BEGIN

(* ===== verification/Netip.v ===== *)
(** * Netip: prefixes as strings ([PrefixToString] and [StringToPrefix] of
    [internal/spf/helpers.go]).

    The RIB is keyed by the printed form of a prefix, and disaggregation parses
    it back.  [ParsePrefix] is the part of Go's [netip.ParsePrefix] that decides
    an IPv4 prefix: everything else it accepts is an IPv6 prefix, which
    [StringToPrefix] maps to the zero value like an error. *)

From Stdlib Require Import Strings.Ascii.
From stdpp Require Import pretty.
From S2P Require Import Prelude.
From S2P Require Import Types.

(** ** Printing *)

(** [fmt.Sprintf] with the verb [d]. *)
Definition formatInt (z : Z) : string := pretty z.

(** [byte(z)] *)
Definition octet (z : Z) : Z := uwrap 8 z.

Definition PrefixToString (p : IPPrefixType) : string :=
  match IPPrefix_IPv4Prefix p with
  | Some v4 =>
      let addr := IPv4_Address v4 in
      (formatInt (octet (Z.shiftr addr 24)) ++ "." ++ formatInt (octet (Z.shiftr addr 16)) ++ "." ++
       formatInt (octet (Z.shiftr addr 8)) ++ "." ++ formatInt (octet addr) ++ "/" ++
       formatInt (IPv4_PrefixLen v4))%string
  | None => ""%string
  end.

(** ** Parsing *)

Definition digit (c : ascii) : option Z :=
  let d := Z.of_nat (Ascii.nat_of_ascii c) - 48 in
  if (0 <=? d) && (d <=? 9) then Some d else None.

(** The loop of [netip.parseIPv4Fields]: the octet read so far and its number of
    digits, the octets before it, and whether the previous character allows a
    dot. *)
Record octetState := mkOctetState {
  os_val : Z;
  os_digLen : nat;
  os_fields : list Z;
  os_dotOk : bool
}.

Fixpoint parseIPv4Fields (s : list ascii) (st : octetState) : option (list Z) :=
  match s with
  | [] => if bool_decide (length (os_fields st) < 3)%nat then None
          else Some (os_fields st ++ [os_val st])
  | c :: s' =>
      match digit c with
      | Some d =>
          if bool_decide (os_digLen st = 1%nat) && (os_val st =? 0) then None
          else let v := os_val st * 10 + d in
               if 255 <? v then None
               else parseIPv4Fields s' (mkOctetState v (S (os_digLen st)) (os_fields st) true)
      | None =>
          if bool_decide (c = "."%char) then
            if negb (os_dotOk st) || bool_decide (s' = []) then None
            else if bool_decide (length (os_fields st) = 3%nat) then None
            else parseIPv4Fields s' (mkOctetState 0 0 (os_fields st ++ [os_val st]) false)
          else None
      end
  end.

(** [ParseAddr]: the first dot, colon or percent sign tells the family. *)
Fixpoint addrFamily (s : list ascii) : option ascii :=
  match s with
  | [] => None
  | c :: s' => if bool_decide (c ∈ ["."; ":"; "%"]%char) then Some c else addrFamily s'
  end.

Definition parseIPv4 (s : list ascii) : option (list Z) :=
  match addrFamily s with
  | Some c => if bool_decide (c = "."%char) then parseIPv4Fields s (mkOctetState 0 0 [] false)
              else None
  | None => None
  end.

(** [strconv.Atoi] on digits; any other character is an error here, a sign too
    since [ParsePrefix] asks for a digit first or a single character. *)
Fixpoint atoi (acc : Z) (s : list ascii) : option Z :=
  match s with
  | [] => Some acc
  | c :: s' => d ← digit c; atoi (acc * 10 + d) s'
  end.

Definition parseBits (s : list ascii) : option Z :=
  match s with
  | [] => None
  | c :: (_ :: _) =>
      match digit c with
      | Some d => if d =? 0 then None else atoi 0 s
      | None => None
      end
  | _ => atoi 0 s
  end.

(** The text before and after the last slash. *)
Fixpoint splitLastSlash (s : list ascii) : option (list ascii * list ascii) :=
  match s with
  | [] => None
  | c :: s' =>
      match splitLastSlash s' with
      | Some (a, b) => Some (c :: a, b)
      | None => if bool_decide (c = "/"%char) then Some ([], s') else None
      end
  end.

(** The octets and the length of an IPv4 prefix. *)
Definition ParsePrefix (s : string) : option (list Z * Z) :=
  '(addr, bits) ← splitLastSlash (String.list_ascii_of_string s);
  raw ← parseIPv4 addr;
  n ← parseBits bits;
  if n >? 32 then None else Some (raw, n).

Definition StringToPrefix (s : string) : IPPrefixType :=
  match ParsePrefix s with
  | Some ([r0; r1; r2; r3], bits) =>
      let addr := Z.lor (Z.lor (Z.lor (wrap 32 (Z.shiftl r0 24)) (wrap 32 (Z.shiftl r1 16)))
                    (wrap 32 (Z.shiftl r2 8))) r3 in
      mkIPPrefix (Some (mkIPv4Prefix addr (wrap 8 bits))) None
  | _ => mkIPPrefix None None
  end.

(** ** Round trip *)

Lemma list_ascii_app a b :
  String.list_ascii_of_string (a ++ b) = String.list_ascii_of_string a ++ String.list_ascii_of_string b.
Proof. induction a as [|c a IH]; [done|]. exact (f_equal (cons c) IH). Qed.

(** [lia] on divisions by constants. *)
Ltac divlia := Z.to_euclidean_division_equations; lia.

Lemma lor_disjoint k a b :
  0 <= k -> a mod 2 ^ k = 0 -> 0 <= b < 2 ^ k -> Z.lor a b = a + b.
Proof.
  intros Hk Ha Hb. symmetry. apply Z.add_nocarry_lor, Z.bits_inj_0. intros n.
  rewrite Z.land_spec. destruct (decide (n < k)).
  - rewrite <-(Z.mod_pow2_bits_low a k n), Ha, Z.testbit_0_l by lia. done.
  - rewrite <-(Z.mod_small b (2 ^ k)), Z.mod_pow2_bits_high by lia. apply andb_false_r.
Qed.

Definition octets (addr : Z) : list Z :=
  [octet (Z.shiftr addr 24); octet (Z.shiftr addr 16); octet (Z.shiftr addr 8); octet addr].

Lemma octet_range z : 0 <= octet z < 256.
Proof. unfold octet, uwrap. apply Z.mod_pos_bound. lia. Qed.

(** The bytes of an address, put back together. *)
Lemma octets_join addr :
  is_int 32 addr ->
  Z.lor (Z.lor (Z.lor (wrap 32 (Z.shiftl (octet (Z.shiftr addr 24)) 24))
                      (wrap 32 (Z.shiftl (octet (Z.shiftr addr 16)) 16)))
               (wrap 32 (Z.shiftl (octet (Z.shiftr addr 8)) 8)))
        (octet addr) = addr.
Proof.
  intros Ha%(proj1 (is_int32 _)).
  rewrite (Z.shiftl_mul_pow2 _ 24), (Z.shiftl_mul_pow2 _ 16), (Z.shiftl_mul_pow2 _ 8) by lia.
  rewrite !Z.shiftr_div_pow2 by lia. unfold octet, uwrap, wrap.
  change (32 - 1) with 31. change (2 ^ 24) with 16777216. change (2 ^ 16) with 65536.
  change (2 ^ 8) with 256. change (2 ^ 31) with 2147483648. change (2 ^ 32) with 4294967296.
  assert (forall z, 0 <= z mod 256 < 256) as Hb by (intros z; apply Z.mod_pos_bound; lia).
  assert (((addr / 16777216) mod 256 * 16777216 + 2147483648) mod 4294967296 - 2147483648
          = addr / 16777216 * 16777216) as -> by divlia.
  pose proof (Hb (addr / 65536)). pose proof (Hb (addr / 256)). pose proof (Hb addr).
  rewrite (Z.mod_small (_ * 65536 + _)), (Z.mod_small (_ * 256 + _)), !Z.add_simpl_r by lia.
  rewrite (lor_disjoint 24 (_ * 16777216)); change (2 ^ 24) with 16777216; [|lia|by apply Z_mod_mult|lia].
  rewrite (lor_disjoint 16 (_ + _ * 65536)); change (2 ^ 16) with 65536; [|lia|divlia|lia].
  rewrite (lor_disjoint 8 (_ + _ * 256)); change (2 ^ 8) with 256; [|lia|divlia|lia].
  divlia.
Qed.

Abbreviation chars := String.list_ascii_of_string.

(** The digits of one octet, read by [parseIPv4Fields]. *)
Fixpoint digitsRun (s : list ascii) (v : Z) (n : nat) : option (Z * nat) :=
  match s with
  | [] => Some (v, n)
  | c :: s' =>
      d ← digit c;
      if bool_decide (n = 1%nat) && (v =? 0) then None
      else if 255 <? v * 10 + d then None
      else digitsRun s' (v * 10 + d) (S n)
  end.

Lemma parse_digits s v n fs ok v' n' rest :
  digitsRun s v n = Some (v', n') -> (s = [] -> ok = true) ->
  parseIPv4Fields (s ++ rest) (mkOctetState v n fs ok)
  = parseIPv4Fields rest (mkOctetState v' n' fs true).
Proof.
  revert v n ok. induction s as [|c s IH]; intros v n ok Hrun Hok; cbn in *.
  - injection Hrun as -> ->. by rewrite Hok.
  - destruct (digit c) as [d|]; [|done]. cbn in Hrun.
    destruct (bool_decide (n = 1%nat) && (v =? 0)); [done|].
    destruct (255 <? v * 10 + d); [done|]. by apply IH.
Qed.

(** What the parsers make of one printed octet and of one printed length,
    decided by enumeration. *)
Definition octet_ok (o : Z) : bool :=
  bool_decide (fst <$> digitsRun (chars (formatInt o)) 0 0 = Some o
               /\ chars (formatInt o) <> [] /\ addrFamily (chars (formatInt o)) = None).

Lemma octet_printed o : 0 <= o < 256 -> octet_ok o = true.
Proof.
  intros Ho. cut (forallb octet_ok (seqZ 0 256) = true).
  - intros H. apply (proj1 (forallb_forall octet_ok (seqZ 0 256)) H), list_elem_of_In, elem_of_seqZ. lia.
  - vm_compute. reflexivity.
Qed.

Definition bits_ok (n : Z) : bool :=
  bool_decide (parseBits (chars (formatInt n)) = (if n <? 0 then None else Some n)
               /\ "/"%char ∉ chars (formatInt n)).

Lemma bits_printed n : is_int 8 n -> bits_ok n = true.
Proof.
  intros Hn%(proj1 (is_int8 _)). cut (forallb bits_ok (seqZ (-128) 256) = true).
  - intros H. apply (proj1 (forallb_forall bits_ok (seqZ (-128) 256)) H), list_elem_of_In, elem_of_seqZ. lia.
  - vm_compute. reflexivity.
Qed.

Lemma splitLastSlash_app a b :
  "/"%char ∉ b -> splitLastSlash (a ++ "/"%char :: b) = Some (a, b).
Proof.
  intros Hb.
  assert (splitLastSlash b = None) as En.
  { induction b as [|c b IH]; [done|]. apply not_elem_of_cons in Hb as [Hc Hb].
    cbn. rewrite IH by done. by rewrite bool_decide_eq_false_2 by congruence. }
  induction a as [|c a IH]; cbn.
  - by rewrite En.
  - by rewrite IH.
Qed.

Lemma addrFamily_app a b : addrFamily a = None -> addrFamily (a ++ b) = addrFamily b.
Proof.
  induction a as [|c a IH]; [done|]. cbn. case_bool_decide; [done|]. exact IH.
Qed.

Lemma octet_run o :
  0 <= o < 256 ->
  (exists n, digitsRun (chars (formatInt o)) 0 0 = Some (o, n)) /\
  chars (formatInt o) <> [] /\ addrFamily (chars (formatInt o)) = None.
Proof.
  intros Hr%octet_printed. unfold octet_ok in Hr.
  apply bool_decide_eq_true_1 in Hr as (H1 & H2 & H3).
  destruct (digitsRun _ 0 0) as [[v n]|]; [|done]. injection H1 as ->. eauto.
Qed.

Lemma parse_octet o fs rest :
  0 <= o < 256 -> (length fs < 3)%nat -> rest <> [] ->
  parseIPv4Fields (chars (formatInt o) ++ "."%char :: rest) (mkOctetState 0 0 fs false)
  = parseIPv4Fields rest (mkOctetState 0 0 (fs ++ [o]) false).
Proof.
  intros ([n Hn] & Hne & _)%octet_run Hfs Hrest.
  rewrite (parse_digits _ _ _ _ _ _ _ _ Hn) by done. cbn.
  rewrite (bool_decide_eq_true_2 ("."%char = "."%char)) by done.
  rewrite (bool_decide_eq_false_2 _ Hrest). cbn.
  by rewrite (bool_decide_eq_false_2 (length fs = _)) by lia.
Qed.

Lemma parse_last_octet o fs :
  0 <= o < 256 -> (3 <= length fs)%nat ->
  parseIPv4Fields (chars (formatInt o)) (mkOctetState 0 0 fs false) = Some (fs ++ [o]).
Proof.
  intros ([n Hn] & Hne & _)%octet_run Hfs.
  rewrite <-(app_nil_r (chars _)), (parse_digits _ _ _ _ _ _ _ _ Hn) by done. cbn.
  by rewrite bool_decide_eq_false_2 by lia.
Qed.

(** Four printed octets joined by dots. *)
Lemma parseIPv4_printed o0 o1 o2 o3 :
  Forall (fun o => 0 <= o < 256) [o0; o1; o2; o3] ->
  parseIPv4 (chars (formatInt o0) ++ "."%char :: chars (formatInt o1) ++ "."%char ::
             chars (formatInt o2) ++ "."%char :: chars (formatInt o3)) = Some [o0; o1; o2; o3].
Proof.
  intros H. rewrite !Forall_cons in H. destruct H as (H0 & H1 & H2 & H3 & _).
  assert (forall a s, "."%char :: s <> [] /\ (a ++ "."%char :: s) <> @nil ascii) as Hne.
  { intros [|] s; done. }
  unfold parseIPv4. rewrite addrFamily_app by (apply octet_run; done). cbn [addrFamily].
  rewrite !bool_decide_eq_true_2 by (done || by left).
  rewrite !parse_octet by (first [done | cbn; lia | apply Hne | apply octet_run; done]).
  by rewrite parse_last_octet by (cbn; lia || done).
Qed.

Lemma chars_prefix addr len :
  chars (PrefixToString (mkIPPrefix (Some (mkIPv4Prefix addr len)) None)) =
  (chars (formatInt (octet (Z.shiftr addr 24))) ++ "."%char ::
   chars (formatInt (octet (Z.shiftr addr 16))) ++ "."%char ::
   chars (formatInt (octet (Z.shiftr addr 8))) ++ "."%char :: chars (formatInt (octet addr)))
  ++ "/"%char :: chars (formatInt len).
Proof.
  unfold PrefixToString. cbn [IPPrefix_IPv4Prefix IPv4_Address IPv4_PrefixLen].
  rewrite !list_ascii_app. repeat (rewrite <-app_assoc; cbn [app]). reflexivity.
Qed.

(** What the parser makes of a printed prefix. *)
Lemma ParsePrefix_printed addr len : is_int 8 len ->
  ParsePrefix (PrefixToString (mkIPPrefix (Some (mkIPv4Prefix addr len)) None)) =
  if (0 <=? len) && (len <=? 32) then Some (octets addr, len) else None.
Proof.
  intros Hl. pose proof (bits_printed len Hl) as Hb. apply bool_decide_eq_true_1 in Hb as [Hb Hs].
  unfold ParsePrefix. rewrite chars_prefix, splitLastSlash_app by done.
  cbn [mbind option_bind]. rewrite parseIPv4_printed by (repeat constructor; apply octet_range).
  cbn [mbind option_bind]. rewrite Hb. destruct (Z.ltb_spec len 0), (Z.leb_spec 0 len); try lia; [done|].
  cbn [mbind option_bind andb]. rewrite Z.gtb_ltb.
  by destruct (Z.ltb_spec 32 len), (Z.leb_spec len 32); try lia.
Qed.

(** What [ParsePrefix] returns: four octets and a length of at most 32. *)
Lemma digit_range c d : digit c = Some d -> 0 <= d <= 9.
Proof.
  unfold digit. cbv zeta. case_match eqn:E; [|done]. intros [= <-].
  apply andb_true_iff in E as [?%Z.leb_le ?%Z.leb_le]. by split.
Qed.

Lemma parseIPv4Fields_length s st raw :
  (length (os_fields st) <= 3)%nat -> parseIPv4Fields s st = Some raw -> length raw = 4%nat.
Proof.
  revert st. induction s as [|c s IH]; intros st Hst; cbn.
  - case_bool_decide; [done|]. intros [= <-]. rewrite length_app. cbn. lia.
  - repeat case_match; try done; apply IH; cbn; [done|].
    case_bool_decide; [done|]. rewrite length_app. cbn. lia.
Qed.

Lemma atoi_nonneg acc s n : 0 <= acc -> atoi acc s = Some n -> 0 <= n.
Proof.
  revert acc. induction s as [|c s IH]; intros acc Hacc; cbn; [by intros [= <-]|].
  intros (d & Hd%digit_range & Hn)%bind_Some. apply IH in Hn; [done|lia].
Qed.

Lemma ParsePrefix_shape s raw len : ParsePrefix s = Some (raw, len) ->
  (exists o0 o1 o2 o3, raw = [o0; o1; o2; o3]) /\ 0 <= len <= 32.
Proof.
  unfold ParsePrefix. intros ([addr bits] & _ & (r & Hr & (n & Hn & H)%bind_Some)%bind_Some)%bind_Some.
  rewrite Z.gtb_ltb in H. destruct (Z.ltb_spec 32 n); [done|]. injection H as <- <-. split.
  - unfold parseIPv4 in Hr. repeat case_match; try done.
    apply parseIPv4Fields_length in Hr; [|cbn; lia].
    destruct r as [|o0 [|o1 [|o2 [|o3 [|]]]]]; try done. by exists o0, o1, o2, o3.
  - split; [|done]. unfold parseBits in Hn.
    repeat case_match; try done; by apply atoi_nonneg in Hn.
Qed.

(** ** Theorems *)

Module NetipTheorems.

(** C36: printing an IPv4 prefix and parsing the text gives the prefix back exactly
    when its length is at most 32 and not negative; with another length the
    parser refuses the text and returns the zero prefix. *)
Theorem prefix_string_roundtrip addr len
    (Ha : is_int 32 addr) (Hl : is_int 8 len) :
  StringToPrefix (PrefixToString (mkIPPrefix (Some (mkIPv4Prefix addr len)) None)) =
  if (0 <=? len) && (len <=? 32) then mkIPPrefix (Some (mkIPv4Prefix addr len)) None
  else mkIPPrefix None None.
Proof.
  unfold StringToPrefix. rewrite ParsePrefix_printed by done.
  destruct ((0 <=? len) && (len <=? 32)); [|done]. unfold octets.
  by rewrite octets_join, wrap_id by (done || lia).
Qed.

Lemma prefix_string_roundtrip_witness :
  StringToPrefix (PrefixToString (mkIPPrefix (Some (mkIPv4Prefix (-1062731775) 24)) None))
  = mkIPPrefix (Some (mkIPv4Prefix (-1062731775) 24)) None.
Proof.
  apply (prefix_string_roundtrip (-1062731775) 24); [apply is_int32|apply is_int8]; lia.
Defined.

End NetipTheorems.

END

● **Work to be completed**
Count every line of the records that holds "IPPrefixType". State the number, nothing else.

● **Response area**
2